Patient: Focus
Profile: A man named Newman puts on a pair of glasses and is misidentified as Jewish in a time and place—'40s Brooklyn—where that is not a good thing. To make matters worse, Meat Loaf lives next door. Well-intentioned cautionary tale about bigotry that bogs down when it becomes more about the bigots and less about the quiet people who appease them. Think Gentleman's Agreement meets Watermelon Man meets All in the Family.

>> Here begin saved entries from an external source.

Lemma file_block_chars (r : FileRecord) (c : char) :
  In c (Claimed.file_block r) -> In c boilerplate \/ from_record r c.
Proof.
  intro H.
  assert (H' : In c (py "## " ++ fr_file r ++ nlnl
                     ++ Claimed.subsection (py "### Module Documentation")
                          Claimed.paragraph_of (fr_module_docs r)
                     ++ Claimed.subsection (py "### Types")
                          Claimed.type_block (fr_types r)
                     ++ Claimed.subsection (py "### Functions")
                          Claimed.function_block (fr_functions r)
                     ++ py "---" ++ nlnl)).
  { unfold Claimed.file_block in H.
    destruct (fr_module_docs r), (fr_functions r), (fr_types r);
      first [contradiction | exact H]. }
  clear H. unfold from_record, record_texts.
  apply in_app_or in H' as [H|H]; [fixed_piece|].
  apply in_app_or in H as [H|H].
  { right. exists (fr_file r). split; [now left|exact H]. }
  apply in_app_or in H as [H|H]; [fixed_piece|].
  apply in_app_or in H as [H|H].
  { apply subsection_chars in H as [H|(doc & Hdoc & H)];
      [now left| |intros x Hx; in_fixed_piece].
    apply paragraph_chars in H as [H|H]; [now left|].
    right. exists doc. split; [|exact H]. right.
    apply in_or_app. now left. }
  apply in_app_or in H as [H|H].
  { apply subsection_chars in H as [H|(t & Ht & H)];
      [now left| |intros x Hx; in_fixed_piece].
    apply type_block_chars in H as [H|H]; [now left|].
    right.
    assert (Hin : forall text,
               In text [ty_name t; ty_documentation t; ty_type t] ->
               In text
                 (fr_file r :: fr_module_docs r
                  ++ flat_map (fun t => [ty_name t; ty_documentation t;
                                         ty_type t]) (fr_types r)
                  ++ flat_map (fun f => [fn_name f; fn_documentation f;
                                         fn_params f; fn_return_type f])
                       (fr_functions r))).
    { intros text Htext. right. apply in_or_app. right.
      apply in_or_app. left. apply in_flat_map. now exists t. }
    destruct H as [H|[H|H]];
      eexists; (split; [apply Hin|exact H]); cbn [In]; tauto. }
  apply in_app_or in H as [H|H]; [|fixed_piece].
  apply subsection_chars in H as [H|(f & Hf & H)];
    [now left| |intros x Hx; in_fixed_piece].
  apply function_block_chars in H as [H|H]; [now left|].
  right.
  assert (Hin : forall text,
             In text [fn_name f; fn_documentation f; fn_params f;
                      fn_return_type f] ->
             In text
               (fr_file r :: fr_module_docs r
                ++ flat_map (fun t => [ty_name t; ty_documentation t;
                                       ty_type t]) (fr_types r)
                ++ flat_map (fun f => [fn_name f; fn_documentation f;
                                       fn_params f; fn_return_type f])
                     (fr_functions r))).
  { intros text Htext. right. apply in_or_app. right.
    apply in_or_app. right. apply in_flat_map. now exists f. }
  destruct H as [H|[H|[H|H]]];
    eexists; (split; [apply Hin|exact H]); cbn [In]; tauto.
Qed.

Lemma reference_chars (records : list FileRecord) (c : char) :
  In c (Claimed.reference records) ->
  In c boilerplate \/ exists r, In r records /\ from_record r c.
Proof.
  unfold Claimed.reference. intro H.
  apply in_app_or in H as [H|H]; [fixed_piece|].
  apply in_app_or in H as [H|H]; [fixed_piece|].
  apply in_app_or in H as [H|H]; [fixed_piece|].
  apply in_app_or in H as [H|H]; [fixed_piece|].
  apply in_app_or in H as [H|H]; [fixed_piece|].
  apply in_concat in H as (b & Hb & Hc).
  apply in_map_iff in Hb as (r & <- & Hr).
  apply file_block_chars in Hc as [Hc|Hc]; [now left|].
  right. now exists r.
Qed.

(** *** Two runs on the same sources *)

Lemma same_source_records (unicode_isalnum : char -> bool)
      (files1 files2 : list SourceFile) :
  Forall2 same_source files1 files2 ->
  values (read_files unicode_isalnum files1)
  = values (read_files unicode_isalnum files2)
  /\ (Forall (fun f => read_raises f = false) files1 ->
      Forall (fun f => read_raises f = false) files2).
Proof.
  induction 1 as [|f1 f2 files1 files2 (Hrel & Hfile & Hread) _ [IH IHok]].
  - split; [reflexivity|auto].
  - split.
    + cbn [read_files flat_map]. unfold values in *. rewrite !map_app.
      fold (read_files unicode_isalnum files1).
      fold (read_files unicode_isalnum files2).
      rewrite IH. f_equal. rewrite Hfile, Hread.
      destruct (sf_is_file f2); [|reflexivity].
      destruct (sf_read f2); [|reflexivity|reflexivity].
      cbn [map snd]. unfold file_info_of. now rewrite Hrel.
    + intro Hok. inversion Hok as [|? ? Hf Hrest]; subst.
      constructor; [|now apply IHok].
      unfold read_raises in *. now rewrite <- Hfile, <- Hread.
Qed.

Lemma scanned_values (unicode_isalnum : char -> bool)
      (files : list SourceFile) (console0 : list str) :
  Forall (fun f => read_raises f = false) files ->
  NoDup (map sf_path files) ->
  exists scanned,
    scan_source_files unicode_isalnum files
      {| api_docs := []; console := console0 |} = Returned scanned
    /\ api_docs scanned = read_files unicode_isalnum files.
Proof.
  intros Hok Hd. eexists. split.
  - apply Batch.scan_source_files_returns. exact Hok.
  - cbn [api_docs]. apply (Dictionary.fold_dict_set_fresh _ []).
    cbn [app]. now apply Dictionary.read_files_keys.
Qed.

(** C9. The rendered API reference is a function of the sequence of file
    records alone.  Two runs of the renderer on generators that hold the
    same records in the same order return the same text, character for
    character, whatever else differs between them (the paths the records
    are stored under, what was printed before).  The text is the layout
    of the specification applied to the records: the fixed header and one
    block per record, each laid out from the texts of its record.  Every
    character of it is a character of the string constants of the
    renderer or of a text of a record, and the constants hold no digit:
    neither a reading of the clock nor a line number is written.  Two
    whole runs, scan and rendering, over the same source files found
    under different paths (a checkout in another place) give the same
    reference. *)
Theorem api_reference_deterministic :
  (forall g1 g2,
      values (api_docs g1) = values (api_docs g2) ->
      generate_api_reference g1 = generate_api_reference g2)
  /\ (forall g,
        generate_api_reference g = Claimed.reference (values (api_docs g)))
  /\ (forall g c,
        In c (generate_api_reference g) ->
        In c boilerplate
        \/ exists r text,
             In r (values (api_docs g)) /\ In text (record_texts r)
             /\ In c text)
  /\ (forall c, In c boilerplate -> ((48 <=? c) && (c <=? 57))%N = false)
  /\ (forall unicode_isalnum files1 files2 console1 console2,
        Forall2 same_source files1 files2 ->
        NoDup (map sf_path files1) ->
        NoDup (map sf_path files2) ->
        Forall (fun f => read_raises f = false) files1 ->
        exists scanned1 scanned2,
          scan_source_files unicode_isalnum files1
            {| api_docs := []; console := console1 |} = Returned scanned1
          /\ scan_source_files unicode_isalnum files2
               {| api_docs := []; console := console2 |} = Returned scanned2
          /\ generate_api_reference scanned1
             = generate_api_reference scanned2).
Proof.
  split; [|split; [|split; [|split]]].
  - intros g1 g2 H. now rewrite !reference_layout, H.
  - exact reference_layout.
  - intros g c H. rewrite reference_layout in H.
    apply reference_chars in H as [H|(r & Hr & text & Htext & H)];
      [now left|].
    right. now exists r, text.
  - intros c H.
    assert (Hall : forallb (fun c => negb ((48 <=? c) && (c <=? 57))%N)
                     boilerplate = true) by (vm_compute; reflexivity).
    rewrite forallb_forall in Hall. specialize (Hall c H).
    now apply negb_true_iff in Hall.
  - intros unicode_isalnum files1 files2 console1 console2 Hsame Hd1 Hd2
      Hok1.
    destruct (same_source_records unicode_isalnum Hsame) as [Hvalues Hok2].
    destruct (@scanned_values unicode_isalnum files1 console1 Hok1 Hd1)
      as (scanned1 & Hscan1 & Hdocs1).
    destruct (@scanned_values unicode_isalnum files2 console2
                (Hok2 Hok1) Hd2)
      as (scanned2 & Hscan2 & Hdocs2).
    exists scanned1, scanned2. split; [exact Hscan1|].
    split; [exact Hscan2|].
    rewrite !reference_layout, Hdocs1, Hdocs2, Hvalues. reflexivity.
Qed.

(** The same source file scanned in two checkouts, after different
    output. *)
Lemma api_reference_deterministic_witness :
  let here := {| sf_path := py "/home/a/src/actor.zig";
                 sf_relative := py "actor.zig"; sf_is_file := true;
                 sf_read := sf_read actor_file |} in
  let there := {| sf_path := py "/tmp/b/src/actor.zig";
                  sf_relative := py "actor.zig"; sf_is_file := true;
                  sf_read := sf_read actor_file |} in
  Forall2 same_source [here] [there]
  /\ NoDup (map sf_path [here]) /\ NoDup (map sf_path [there])
  /\ Forall (fun f => read_raises f = false) [here]
  /\ exists scanned1 scanned2,
       scan_source_files (fun _ => false) [here]
         {| api_docs := []; console := [] |} = Returned scanned1
       /\ scan_source_files (fun _ => false) [there]
            {| api_docs := [];
               console := [py "Scanning source files..."] |}
          = Returned scanned2
       /\ generate_api_reference scanned1
          = generate_api_reference scanned2.
Proof.
  intros here there.
  assert (Hsame : Forall2 same_source [here] [there])
    by (repeat constructor).
  assert (Hd1 : NoDup (map sf_path [here]))
    by (repeat constructor; intros []).
  assert (Hd2 : NoDup (map sf_path [there]))
    by (repeat constructor; intros []).
  assert (Hok : Forall (fun f => read_raises f = false) [here])
    by (repeat constructor).
  split; [exact Hsame|]. split; [exact Hd1|]. split; [exact Hd2|].
  split; [exact Hok|].
  exact (proj2 (proj2 (proj2 (proj2 api_reference_deterministic)))
           (fun _ => false) [here] [there] []
           [py "Scanning source files..."] Hsame Hd1 Hd2 Hok).
Defined.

Script Doctor Symptoms: The first half of this movie is good, concentrating on the debilitating effect mollifying hate has on a person, so that 45 minutes into the film, the little man is practically imploding under its weight. He's helpless to save himself, since he's been trained—by bullies, institutional racism and his own comfort—to say nothing. But just as Focus has built to a claustrophobic pitch, it suddenly kicks into neutral. A love interest is introduced, and the movie becomes more about the sinister outside forces at work on the couple. Those forces become increasingly two-dimensional until they amount to a bunch of comfortably identifiable—and hateable—brownshirts murdering, raping and generally terrorizing (Mr. Loaf actually starts to look and sound like Archie Bunker). The film becomes increasingly shrill, playing more and more to the back rows with its long shadows and longer speeches until the whole thing looks so much like a WPA project that you expect to see Clifford Odets mentioned in the credits. Diagnosis: Bloated villains make for flabby drama. Odets, where is thy sting? Prescription: This ends up being a very easy movie—downtrodden people over here, mean people over there—and it shouldn't be. By making the villains so cartoonishly evil, you make Newman's predicament simple—it only becomes a matter of when he'll speak up. Keep the racism subtle, hidden behind quiet stares, patronizing nods and code words (“law and order” and “national security” are usually effective). Instead of broadening the story with more players, keep the cast small, the issue ever tightening around poor Newman. Don't make it so simple for him; make him have to actually risk something instead of being backed into doing the right thing. For that matter, don't make it so easy for us to point a finger at the bad men on the screen as being different from us; don't allow us to dismiss their attitudes as being from another place and time. After all, last week a man named Michael Bloomberg, who had only recently resigned from several mostly white clubs, was elected mayor of New York. The fault, dear Newman, is not in our Meat Loaf, but in ourselves.